My recommendation
For a single machine, the most straight forward method is to create an account under the Builtin Backup Operators group.
There are two large drawbacks that initially come to mind when running programs under SYSTEM.
Security
Almost always the biggest reason admins create discreet accounts for scheduled processes is to monitor them and grant them access one would normally not grant to a typical running application. In this case, it needs read access to all files and needs write access to your backup storage location, the later tending to have more strict access.
To give any program that runs as SYSTEM amounts to running them as an admin more or less, thus granting it more privileges than it needs. There is a built in Backup Operators group for this reason.
UAC
The SYSTEM account is sometimes mistaken by users as a SuperUser or a root account. It is neither. It is used internally by Windows. It was never intended to be used by programs unless the program specifies it. That said, there are unknown bugs that creep up if running a program not designed for the SYSTEM account. For one, notice there is no user password for it. Nor is it actually a user account if you try to authenticate to it remotely.

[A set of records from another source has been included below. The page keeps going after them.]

Lemma handle_measure w w' mask i s wk m : loop_ok w -> lck (pol w) = false -> slots (pol w) !! i = Some s ->
  slots (pol w) !! waker (pol w) = Some wk -> measure w m -> handle w mask i s wk = Ret w' -> willing w' ->
  measure w' (m - 1) \/ (measure w' m /\ ~ productive (pol w) (mask, i) /\ same_events (pol w) (pol w')).
Proof.
  intros Hw Hl Hs Hwk Hm E Hwl; pose proof (wo_poller _ _ _ _ _ (lo_world _ _ w Hw)) as Hp; unfold handle in E.
  unfold productive; cbn [fst snd]; case_decide as Hfd.
  - assert (i = waker (pol w)) as -> by (by eapply same_slot); rewrite decide_True by done.
    destruct (dispatch_measure w w' m Hw Hm E) as (Hm' & _ & Hsame); destruct (posts (pol w)) as [| h hs] eqn:Ep.
    + right; split_and!; [eapply measure_weaken; [exact (Hm' Hwl) |]; cbn; lia | tauto | auto].
    + left; eapply measure_weaken; [exact (Hm' Hwl) | llia].
  - assert (i <> waker (pol w)) as Hi by congruence; rewrite decide_False by done.
    apply res_bind_inv in E as (w1 & E1 & E2); pose proof (fire_measure w w1 i s mask ReadEvent m Hw Hs Hi Hm E1) as F1.
    destruct (@fire_ok _ _ _ _ _ exec loop_ok (loop_lawful sh calm) w i s mask ReadEvent Hw Hl Hs Hi) as (w1' & E1' & Hw1 & Hk1).
    pose proof (eq_trans (eq_sym E1) E1') as G; injection G as <-; change (keeps (pol w) (pol w1)) in Hk1.
    destruct (keeps_slot _ _ i Hk1 (mk_is_Some _ _ Hs)) as [s1 Hs1].
    assert (i <> waker (pol w1)) as Hi1 by (by rewrite (keeps_waker _ _ Hk1)).
    destruct (has_flag (Z.land mask (Events s)) (event_flag ReadEvent)) eqn:Ef.
    + left; destruct (@fire_ok _ _ _ _ _ exec loop_ok (loop_lawful sh calm) w1 i s1 mask WriteEvent Hw1) as (w2' & E2' & _ & Hk2);
        [exact (eq_trans (keeps_lck _ _ Hk1) Hl) | done | done |].
      pose proof (eq_trans (eq_sym E2) E2') as G; injection G as <-; change (keeps (pol w1) (pol w')) in Hk2.
      pose proof (fire_measure w1 w' i s1 mask WriteEvent _ Hw1 Hs1 Hi1 (F1 (keeps_willing _ _ Hk2 Hwl)) E2) as F2.
      destruct (has_flag (Z.land mask (Events s1)) (event_flag WriteEvent));
        [eapply measure_weaken; [exact (F2 Hwl) | lia] | subst; by apply F1].
    + subst w1; pose proof (fire_measure w w' i s mask WriteEvent m Hw Hs Hi Hm E2) as F2.
      destruct (has_flag (Z.land mask (Events s)) (event_flag WriteEvent)) eqn:Eg; [left; by apply F2 |].
      subst w'; right; split_and!; [done | | done]; intros (s2 & et & Hs2 & Hf); rewrite Hs in Hs2; injection Hs2 as <-.
      destruct et; congruence.
Qed.

Lemma Poll_loop_keeps evs : forall w w', loop_ok w -> lck (pol w) = false -> Poll_loop exec w evs = Ret w' ->
  keeps (pol w) (pol w').
Proof.
  induction evs as [| [mask i] evs IH]; intros w w' Hw Hl E; [by injection E as <- |].
  cbn [Poll_loop] in E; change (the_poller w) with (pol w) in E.
  destruct (slots (pol w) !! i) as [s |] eqn:Hs; [| done].
  destruct (slots (pol w) !! waker (pol w)) as [wk |] eqn:Hwk; [| done].
  apply res_bind_inv in E as (w1 & E1 & E); destruct (handle_ok w mask i s wk Hw Hl Hs Hwk) as (w1' & E1' & Hw1 & Hk1).
  pose proof (eq_trans (eq_sym E1) E1') as G; injection G as <-.
  eapply keeps_trans; [exact Hk1 |]; eapply IH; [done | by rewrite (keeps_lck _ _ Hk1) | done].
Qed.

Anecdotally,, UAC also plays havoc with programs that run under the SYSTEM context. I've seen badly written programs straight up throw up a dialog asking the user to "run as Admin." Go figure.
Also there is an MSDN blog post that comes to mind that I cannot find that the author spent a whole day debuggging SQL Server on a client's machine. Fresh install . . . or so they thought. Turns out, a certain component of the OS itself was switched from NT AUTHORITY\NETWORK SERVICE to SYSTEM, under the guise that it had a more permissions and privileges than any other account. Rather, it just has different ones.